WHAT THE EXERCISE ASKS:
Exactly transcribe the line that holds "Definition uuid_format (b" and every remaining line of the records, up to and including the final one, with nothing else.

DATA FOR THIS TASK:
----------------

Record mapping_row := MappingRow { mp_fixed : string; mp_active : bool; mp_usage : option Z; mp_last_used : option Z }.
Record label_row := LabelRow { lb_confidence : SpecFloat.spec_float; lb_ai_category : string; lb_created : Z }.
Record source_row := SourceRow { src_type : string; src_name : string }.

(** [p_gone] records the ids of deleted articles, which are not reused. *)
Record ptables := PTables {
  p_queue : qtables;
  p_texts : gmap Z text_row;
  p_runs : gmap string run_row;
  p_items : gmap (string * Z) item_row;
  p_locals : gmap (Z * string) local_row;
  p_categories : gmap Z string;
  p_mappings : gmap string mapping_row;          (* by ai_category, which is unique *)
  p_labels : gmap (Z * Z) label_row;             (* article_categories *)
  p_sources : gmap Z source_row;
  p_gone : gset Z;
}.

Definition set_queue (q : qtables) (d : ptables) : ptables :=
  PTables q (p_texts d) (p_runs d) (p_items d) (p_locals d) (p_categories d) (p_mappings d) (p_labels d) (p_sources d) (p_gone d).
Definition set_texts (m : gmap Z text_row) (d : ptables) : ptables :=
  PTables (p_queue d) m (p_runs d) (p_items d) (p_locals d) (p_categories d) (p_mappings d) (p_labels d) (p_sources d) (p_gone d).
Definition set_runs (m : gmap string run_row) (d : ptables) : ptables :=
  PTables (p_queue d) (p_texts d) m (p_items d) (p_locals d) (p_categories d) (p_mappings d) (p_labels d) (p_sources d) (p_gone d).
Definition set_items (m : gmap (string * Z) item_row) (d : ptables) : ptables :=
  PTables (p_queue d) (p_texts d) (p_runs d) m (p_locals d) (p_categories d) (p_mappings d) (p_labels d) (p_sources d) (p_gone d).
Definition set_locals (m : gmap (Z * string) local_row) (d : ptables) : ptables :=
  PTables (p_queue d) (p_texts d) (p_runs d) (p_items d) m (p_categories d) (p_mappings d) (p_labels d) (p_sources d) (p_gone d).
Definition set_mappings (m : gmap string mapping_row) (d : ptables) : ptables :=
  PTables (p_queue d) (p_texts d) (p_runs d) (p_items d) (p_locals d) (p_categories d) m (p_labels d) (p_sources d) (p_gone d).
Definition set_labels (m : gmap (Z * Z) label_row) (d : ptables) : ptables :=
  PTables (p_queue d) (p_texts d) (p_runs d) (p_items d) (p_locals d) (p_categories d) (p_mappings d) m (p_sources d) (p_gone d).

(** A row of [articles] with all its columns. *)
Definition article_at (d : ptables) (id : Z) : option (article_row * text_row) :=
  a ← q_articles (p_queue d) !! id; t ← p_texts d !! id; Some (a, t).
Definition put_article (id : Z) (a : article_row) (t : text_row) (d : ptables) : ptables :=
  set_texts (<[id := t]> (p_texts d)) (set_queue (set_articles (<[id := a]> (q_articles (p_queue d))) (p_queue d)) d).

Definition set_item (s : istate) (result : json) (i : item_row) : item_row :=
  ItemRow (it_attempt i) (it_fingerprint i) (it_token i) s result.

(** ** Errors *)

(** [errors.New] texts that no caller tells apart are [ErrText]. *)
Inductive proc_error := ErrStaleFence | ErrRunConflict | ErrCancelled | ErrCategoryMapping | ErrText (s : string).
#[export] Instance proc_error_eq_dec : EqDecision proc_error.
Proof. solve_decision. Defined.

Notation PM := (M ptables proc_error).
Definition fails (s : string) : dberr -> proc_error := fun _ => ErrText s.

(** ** Envelopes and fences *)

(** [time.Time] keeps the offset it was read with, in seconds. *)
Record Envelope := MkEnvelope {
  en_Version : Z;
  en_JobID : string;
  en_AttemptGeneration : Z;
  en_OwnerID : string;
  en_Generation : Z;
  en_BackendPID : Z;
  en_ExecutorInstanceID : string;
  en_DeadlineAt : Z;
  en_offset : Z;
}.
Record Fence := MkFence { fe_RunID : string; fe_Envelope : Envelope; fe_EnvelopeSHA256 : string }.

(** [$1::uuid] of a text in the pattern the service accepts *)
Definition uuid (s : string) : string := string_of (map lower_byte (bytes_of s)).

(** ["%08x-%04x-%04x-%04x-%012x"] of sixteen bytes *)
Definition uuid_format (b : list Z) : string :=
  let part i j := hex_encode (take (j - i) (drop i b)) in
  string_of (part 0 4 ++ [dash] ++ part 4 6 ++ [dash] ++ part 6 8 ++ [dash] ++ part 8 10 ++ [dash] ++ part 10 16)%nat.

----------------

EXERCISE OUTPUT:
Definition uuid_format (b : list Z) : string :=
  let part i j := hex_encode (take (j - i) (drop i b)) in
  string_of (part 0 4 ++ [dash] ++ part 4 6 ++ [dash] ++ part 6 8 ++ [dash] ++ part 8 10 ++ [dash] ++ part 10 16)%nat.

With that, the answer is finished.